What you should do:
What is the number of lines in the entries below that include the word "PyValue"? Provide the number only.

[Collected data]

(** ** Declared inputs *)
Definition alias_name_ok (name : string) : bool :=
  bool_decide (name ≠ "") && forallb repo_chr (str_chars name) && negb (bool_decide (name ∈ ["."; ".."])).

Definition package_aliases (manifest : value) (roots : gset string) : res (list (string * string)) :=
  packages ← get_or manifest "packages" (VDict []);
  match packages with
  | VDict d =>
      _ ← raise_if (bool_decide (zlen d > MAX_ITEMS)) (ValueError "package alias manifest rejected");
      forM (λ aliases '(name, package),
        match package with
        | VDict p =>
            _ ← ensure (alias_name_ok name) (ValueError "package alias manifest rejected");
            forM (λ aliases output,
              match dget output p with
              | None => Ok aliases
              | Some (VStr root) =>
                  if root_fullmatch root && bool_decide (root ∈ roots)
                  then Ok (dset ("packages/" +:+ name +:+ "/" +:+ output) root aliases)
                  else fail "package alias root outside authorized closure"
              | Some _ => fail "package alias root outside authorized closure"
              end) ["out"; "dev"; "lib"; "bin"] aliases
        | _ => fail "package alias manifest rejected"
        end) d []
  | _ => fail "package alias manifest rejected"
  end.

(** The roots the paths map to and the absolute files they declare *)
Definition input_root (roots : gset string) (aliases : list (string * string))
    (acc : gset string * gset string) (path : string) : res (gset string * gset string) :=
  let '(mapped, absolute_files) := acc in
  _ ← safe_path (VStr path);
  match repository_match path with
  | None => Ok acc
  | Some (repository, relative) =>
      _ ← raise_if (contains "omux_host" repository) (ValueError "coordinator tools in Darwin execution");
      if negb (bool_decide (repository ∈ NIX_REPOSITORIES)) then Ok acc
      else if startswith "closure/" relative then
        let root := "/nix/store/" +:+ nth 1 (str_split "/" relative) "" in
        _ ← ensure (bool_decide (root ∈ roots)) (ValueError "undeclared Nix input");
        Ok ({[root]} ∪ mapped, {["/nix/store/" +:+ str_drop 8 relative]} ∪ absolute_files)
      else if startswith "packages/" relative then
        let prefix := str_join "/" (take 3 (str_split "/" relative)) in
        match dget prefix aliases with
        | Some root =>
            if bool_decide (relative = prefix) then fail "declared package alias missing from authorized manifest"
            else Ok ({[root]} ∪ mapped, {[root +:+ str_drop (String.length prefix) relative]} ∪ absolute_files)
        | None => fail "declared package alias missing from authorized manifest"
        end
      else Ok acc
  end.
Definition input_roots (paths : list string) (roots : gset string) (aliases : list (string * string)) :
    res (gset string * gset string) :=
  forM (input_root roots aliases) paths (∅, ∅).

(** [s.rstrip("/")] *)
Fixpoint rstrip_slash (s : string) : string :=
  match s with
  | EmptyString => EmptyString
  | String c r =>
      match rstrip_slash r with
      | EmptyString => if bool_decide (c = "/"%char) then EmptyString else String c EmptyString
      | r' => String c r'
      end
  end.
* * *
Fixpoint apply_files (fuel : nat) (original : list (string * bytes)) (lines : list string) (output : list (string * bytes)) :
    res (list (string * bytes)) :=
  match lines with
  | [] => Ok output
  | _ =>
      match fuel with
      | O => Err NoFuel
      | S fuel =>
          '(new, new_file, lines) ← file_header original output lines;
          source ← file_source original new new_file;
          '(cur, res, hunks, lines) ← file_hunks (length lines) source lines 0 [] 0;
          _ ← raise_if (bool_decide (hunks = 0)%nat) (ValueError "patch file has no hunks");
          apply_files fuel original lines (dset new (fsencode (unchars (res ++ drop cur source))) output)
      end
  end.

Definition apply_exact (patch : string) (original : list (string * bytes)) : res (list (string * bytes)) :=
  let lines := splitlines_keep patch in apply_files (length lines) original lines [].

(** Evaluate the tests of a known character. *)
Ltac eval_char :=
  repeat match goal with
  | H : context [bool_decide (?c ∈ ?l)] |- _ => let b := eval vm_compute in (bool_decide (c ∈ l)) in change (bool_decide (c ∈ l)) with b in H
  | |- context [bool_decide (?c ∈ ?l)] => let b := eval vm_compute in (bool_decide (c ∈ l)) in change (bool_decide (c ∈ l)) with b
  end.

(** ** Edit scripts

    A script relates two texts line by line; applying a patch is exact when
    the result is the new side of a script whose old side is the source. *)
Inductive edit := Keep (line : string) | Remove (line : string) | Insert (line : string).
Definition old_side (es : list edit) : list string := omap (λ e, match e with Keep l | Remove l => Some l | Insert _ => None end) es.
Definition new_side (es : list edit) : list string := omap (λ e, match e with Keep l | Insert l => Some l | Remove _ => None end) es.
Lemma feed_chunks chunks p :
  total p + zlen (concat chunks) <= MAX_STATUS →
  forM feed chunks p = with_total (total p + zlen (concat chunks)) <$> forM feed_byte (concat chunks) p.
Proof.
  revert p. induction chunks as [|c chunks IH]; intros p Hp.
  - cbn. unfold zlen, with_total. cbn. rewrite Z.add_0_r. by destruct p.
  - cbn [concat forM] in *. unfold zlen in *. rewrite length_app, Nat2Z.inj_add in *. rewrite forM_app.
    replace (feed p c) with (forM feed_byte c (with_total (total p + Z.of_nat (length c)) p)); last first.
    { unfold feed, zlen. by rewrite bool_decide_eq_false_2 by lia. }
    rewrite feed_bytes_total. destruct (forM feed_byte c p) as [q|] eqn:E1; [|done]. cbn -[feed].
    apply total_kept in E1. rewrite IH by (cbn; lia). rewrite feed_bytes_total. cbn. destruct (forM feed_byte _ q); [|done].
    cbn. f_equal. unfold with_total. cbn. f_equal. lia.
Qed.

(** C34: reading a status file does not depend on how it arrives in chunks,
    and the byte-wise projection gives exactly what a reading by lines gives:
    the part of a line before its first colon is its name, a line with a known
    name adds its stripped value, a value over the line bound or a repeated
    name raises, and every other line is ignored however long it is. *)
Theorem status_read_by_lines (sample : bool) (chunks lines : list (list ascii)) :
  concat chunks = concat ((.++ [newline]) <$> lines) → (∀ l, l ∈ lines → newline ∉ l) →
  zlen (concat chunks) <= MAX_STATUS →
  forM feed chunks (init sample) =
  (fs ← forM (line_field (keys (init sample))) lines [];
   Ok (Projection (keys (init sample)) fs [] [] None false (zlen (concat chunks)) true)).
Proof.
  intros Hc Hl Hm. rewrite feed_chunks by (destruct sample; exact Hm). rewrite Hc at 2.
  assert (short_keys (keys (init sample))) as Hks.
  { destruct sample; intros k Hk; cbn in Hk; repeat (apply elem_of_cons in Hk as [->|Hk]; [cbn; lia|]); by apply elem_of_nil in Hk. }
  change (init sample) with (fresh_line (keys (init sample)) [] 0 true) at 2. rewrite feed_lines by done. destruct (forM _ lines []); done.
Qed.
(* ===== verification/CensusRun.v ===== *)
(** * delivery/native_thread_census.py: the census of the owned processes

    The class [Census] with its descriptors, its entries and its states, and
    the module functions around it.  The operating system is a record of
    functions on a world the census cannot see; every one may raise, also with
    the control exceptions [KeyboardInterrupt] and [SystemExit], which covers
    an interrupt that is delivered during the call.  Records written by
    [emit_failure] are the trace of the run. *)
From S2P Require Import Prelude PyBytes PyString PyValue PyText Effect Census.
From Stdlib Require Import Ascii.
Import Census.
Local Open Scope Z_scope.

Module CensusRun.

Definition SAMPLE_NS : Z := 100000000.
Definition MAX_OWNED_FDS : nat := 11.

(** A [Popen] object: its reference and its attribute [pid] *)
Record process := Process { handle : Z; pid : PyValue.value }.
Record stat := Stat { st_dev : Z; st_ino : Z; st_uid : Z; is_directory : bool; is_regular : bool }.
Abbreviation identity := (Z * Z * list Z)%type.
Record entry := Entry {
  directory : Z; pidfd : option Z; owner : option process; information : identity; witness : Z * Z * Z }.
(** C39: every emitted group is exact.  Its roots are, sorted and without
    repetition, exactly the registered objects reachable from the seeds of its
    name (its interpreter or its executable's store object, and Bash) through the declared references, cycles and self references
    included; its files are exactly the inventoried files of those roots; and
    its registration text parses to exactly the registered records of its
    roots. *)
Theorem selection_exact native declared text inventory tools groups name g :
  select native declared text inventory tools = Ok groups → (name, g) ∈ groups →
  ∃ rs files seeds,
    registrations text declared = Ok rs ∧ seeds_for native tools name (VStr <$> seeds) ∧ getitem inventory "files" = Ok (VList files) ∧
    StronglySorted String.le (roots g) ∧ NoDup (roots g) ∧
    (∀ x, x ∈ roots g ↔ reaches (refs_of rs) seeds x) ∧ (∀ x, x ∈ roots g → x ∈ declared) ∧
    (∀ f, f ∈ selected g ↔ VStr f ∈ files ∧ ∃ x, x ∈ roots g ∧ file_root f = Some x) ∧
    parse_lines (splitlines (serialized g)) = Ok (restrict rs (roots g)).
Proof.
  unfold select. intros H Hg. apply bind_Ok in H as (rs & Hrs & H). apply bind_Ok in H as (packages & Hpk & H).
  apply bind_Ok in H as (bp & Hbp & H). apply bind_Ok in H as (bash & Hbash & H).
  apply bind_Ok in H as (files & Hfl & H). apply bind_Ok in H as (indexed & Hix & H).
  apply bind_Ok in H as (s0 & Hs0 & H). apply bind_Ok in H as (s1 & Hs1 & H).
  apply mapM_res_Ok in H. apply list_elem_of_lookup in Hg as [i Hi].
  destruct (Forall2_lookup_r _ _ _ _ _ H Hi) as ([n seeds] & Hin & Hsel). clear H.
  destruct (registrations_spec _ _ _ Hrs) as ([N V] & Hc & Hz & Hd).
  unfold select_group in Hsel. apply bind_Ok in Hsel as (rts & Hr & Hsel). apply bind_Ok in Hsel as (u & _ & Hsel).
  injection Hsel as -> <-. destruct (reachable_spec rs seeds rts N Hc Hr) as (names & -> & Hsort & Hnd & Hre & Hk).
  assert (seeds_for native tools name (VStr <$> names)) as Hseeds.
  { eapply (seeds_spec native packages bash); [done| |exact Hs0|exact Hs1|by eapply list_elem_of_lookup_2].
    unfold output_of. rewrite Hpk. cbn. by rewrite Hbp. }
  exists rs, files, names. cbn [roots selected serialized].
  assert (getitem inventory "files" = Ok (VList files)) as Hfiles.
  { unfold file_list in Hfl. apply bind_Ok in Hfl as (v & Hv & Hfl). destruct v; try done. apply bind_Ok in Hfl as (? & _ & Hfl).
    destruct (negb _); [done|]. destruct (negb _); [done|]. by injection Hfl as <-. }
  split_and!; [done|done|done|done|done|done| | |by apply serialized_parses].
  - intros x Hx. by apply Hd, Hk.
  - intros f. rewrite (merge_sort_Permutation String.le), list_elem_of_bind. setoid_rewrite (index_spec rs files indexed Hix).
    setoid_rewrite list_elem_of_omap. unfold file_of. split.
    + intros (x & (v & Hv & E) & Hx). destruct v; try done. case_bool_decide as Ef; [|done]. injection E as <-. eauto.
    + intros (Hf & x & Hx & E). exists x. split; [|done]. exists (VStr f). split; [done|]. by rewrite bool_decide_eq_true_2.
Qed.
...
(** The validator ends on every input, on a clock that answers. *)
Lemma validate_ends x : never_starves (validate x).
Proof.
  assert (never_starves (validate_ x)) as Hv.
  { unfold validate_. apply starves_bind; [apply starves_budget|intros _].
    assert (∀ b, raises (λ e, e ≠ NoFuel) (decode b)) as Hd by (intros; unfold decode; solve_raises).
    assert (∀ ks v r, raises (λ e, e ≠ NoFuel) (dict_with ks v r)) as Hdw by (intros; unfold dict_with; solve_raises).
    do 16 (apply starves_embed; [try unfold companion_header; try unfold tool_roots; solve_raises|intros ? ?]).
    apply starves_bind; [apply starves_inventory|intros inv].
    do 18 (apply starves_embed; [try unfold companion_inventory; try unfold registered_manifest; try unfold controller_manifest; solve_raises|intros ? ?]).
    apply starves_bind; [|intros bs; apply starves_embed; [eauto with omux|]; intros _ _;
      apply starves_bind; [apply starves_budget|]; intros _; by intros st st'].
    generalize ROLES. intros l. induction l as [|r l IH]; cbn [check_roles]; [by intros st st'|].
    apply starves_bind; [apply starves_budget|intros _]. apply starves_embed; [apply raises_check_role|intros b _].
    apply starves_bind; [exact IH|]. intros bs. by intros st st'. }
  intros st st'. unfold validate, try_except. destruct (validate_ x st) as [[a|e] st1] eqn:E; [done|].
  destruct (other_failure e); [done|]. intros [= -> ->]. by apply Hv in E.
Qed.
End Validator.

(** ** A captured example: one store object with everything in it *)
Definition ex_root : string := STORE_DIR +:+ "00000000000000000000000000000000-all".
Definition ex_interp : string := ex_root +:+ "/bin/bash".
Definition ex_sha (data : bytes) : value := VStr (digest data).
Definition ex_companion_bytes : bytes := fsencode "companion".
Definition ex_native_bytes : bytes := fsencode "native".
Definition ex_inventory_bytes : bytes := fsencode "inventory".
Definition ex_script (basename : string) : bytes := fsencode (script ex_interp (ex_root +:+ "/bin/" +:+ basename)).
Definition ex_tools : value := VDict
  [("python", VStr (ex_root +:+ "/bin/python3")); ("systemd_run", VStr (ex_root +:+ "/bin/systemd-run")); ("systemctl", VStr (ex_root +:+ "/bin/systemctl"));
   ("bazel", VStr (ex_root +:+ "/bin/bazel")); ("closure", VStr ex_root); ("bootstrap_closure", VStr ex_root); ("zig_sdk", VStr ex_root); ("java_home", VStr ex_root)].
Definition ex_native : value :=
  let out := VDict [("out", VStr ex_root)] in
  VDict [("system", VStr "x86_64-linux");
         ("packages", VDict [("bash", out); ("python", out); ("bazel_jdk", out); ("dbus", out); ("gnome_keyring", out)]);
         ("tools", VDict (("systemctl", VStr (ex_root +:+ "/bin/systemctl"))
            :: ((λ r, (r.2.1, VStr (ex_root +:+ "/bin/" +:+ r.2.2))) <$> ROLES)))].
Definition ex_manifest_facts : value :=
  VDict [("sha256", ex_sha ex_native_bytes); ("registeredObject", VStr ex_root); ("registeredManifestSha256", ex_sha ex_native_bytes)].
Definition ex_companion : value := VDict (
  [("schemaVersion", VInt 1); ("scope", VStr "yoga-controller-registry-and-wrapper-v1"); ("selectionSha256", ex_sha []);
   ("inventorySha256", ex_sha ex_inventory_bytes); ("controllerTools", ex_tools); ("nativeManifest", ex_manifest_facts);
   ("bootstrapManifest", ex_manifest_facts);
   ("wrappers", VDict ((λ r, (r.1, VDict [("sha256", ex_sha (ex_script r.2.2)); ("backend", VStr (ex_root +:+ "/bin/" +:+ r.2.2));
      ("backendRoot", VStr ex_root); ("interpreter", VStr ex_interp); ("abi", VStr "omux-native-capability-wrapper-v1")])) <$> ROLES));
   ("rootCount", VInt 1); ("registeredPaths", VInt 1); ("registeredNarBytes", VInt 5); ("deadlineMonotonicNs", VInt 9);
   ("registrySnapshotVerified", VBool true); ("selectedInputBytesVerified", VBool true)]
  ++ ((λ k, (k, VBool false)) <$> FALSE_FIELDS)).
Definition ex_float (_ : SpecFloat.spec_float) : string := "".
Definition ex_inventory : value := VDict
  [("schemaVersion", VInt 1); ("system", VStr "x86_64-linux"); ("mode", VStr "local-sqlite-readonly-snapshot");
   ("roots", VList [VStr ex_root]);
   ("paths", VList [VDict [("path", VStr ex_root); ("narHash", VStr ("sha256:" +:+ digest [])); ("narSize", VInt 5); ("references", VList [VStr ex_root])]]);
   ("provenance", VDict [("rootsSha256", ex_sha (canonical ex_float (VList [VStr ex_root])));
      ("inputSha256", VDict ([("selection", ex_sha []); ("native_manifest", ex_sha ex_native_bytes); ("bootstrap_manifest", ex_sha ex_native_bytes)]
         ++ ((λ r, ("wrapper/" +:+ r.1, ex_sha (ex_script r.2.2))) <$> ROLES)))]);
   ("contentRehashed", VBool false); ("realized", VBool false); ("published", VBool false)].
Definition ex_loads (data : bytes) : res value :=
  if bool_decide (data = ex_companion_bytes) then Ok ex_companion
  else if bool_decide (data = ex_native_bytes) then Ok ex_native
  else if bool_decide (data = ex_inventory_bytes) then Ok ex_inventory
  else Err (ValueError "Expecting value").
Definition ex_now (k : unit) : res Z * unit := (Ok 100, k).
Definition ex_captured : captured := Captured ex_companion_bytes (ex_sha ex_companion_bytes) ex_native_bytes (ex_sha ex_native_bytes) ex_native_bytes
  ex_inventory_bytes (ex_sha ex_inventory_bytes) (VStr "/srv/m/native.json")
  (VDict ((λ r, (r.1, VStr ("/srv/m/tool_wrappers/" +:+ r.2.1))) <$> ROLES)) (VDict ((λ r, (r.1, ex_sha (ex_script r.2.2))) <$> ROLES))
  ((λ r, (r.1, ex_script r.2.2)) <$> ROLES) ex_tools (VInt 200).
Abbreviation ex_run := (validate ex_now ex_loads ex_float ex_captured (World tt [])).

Result:
2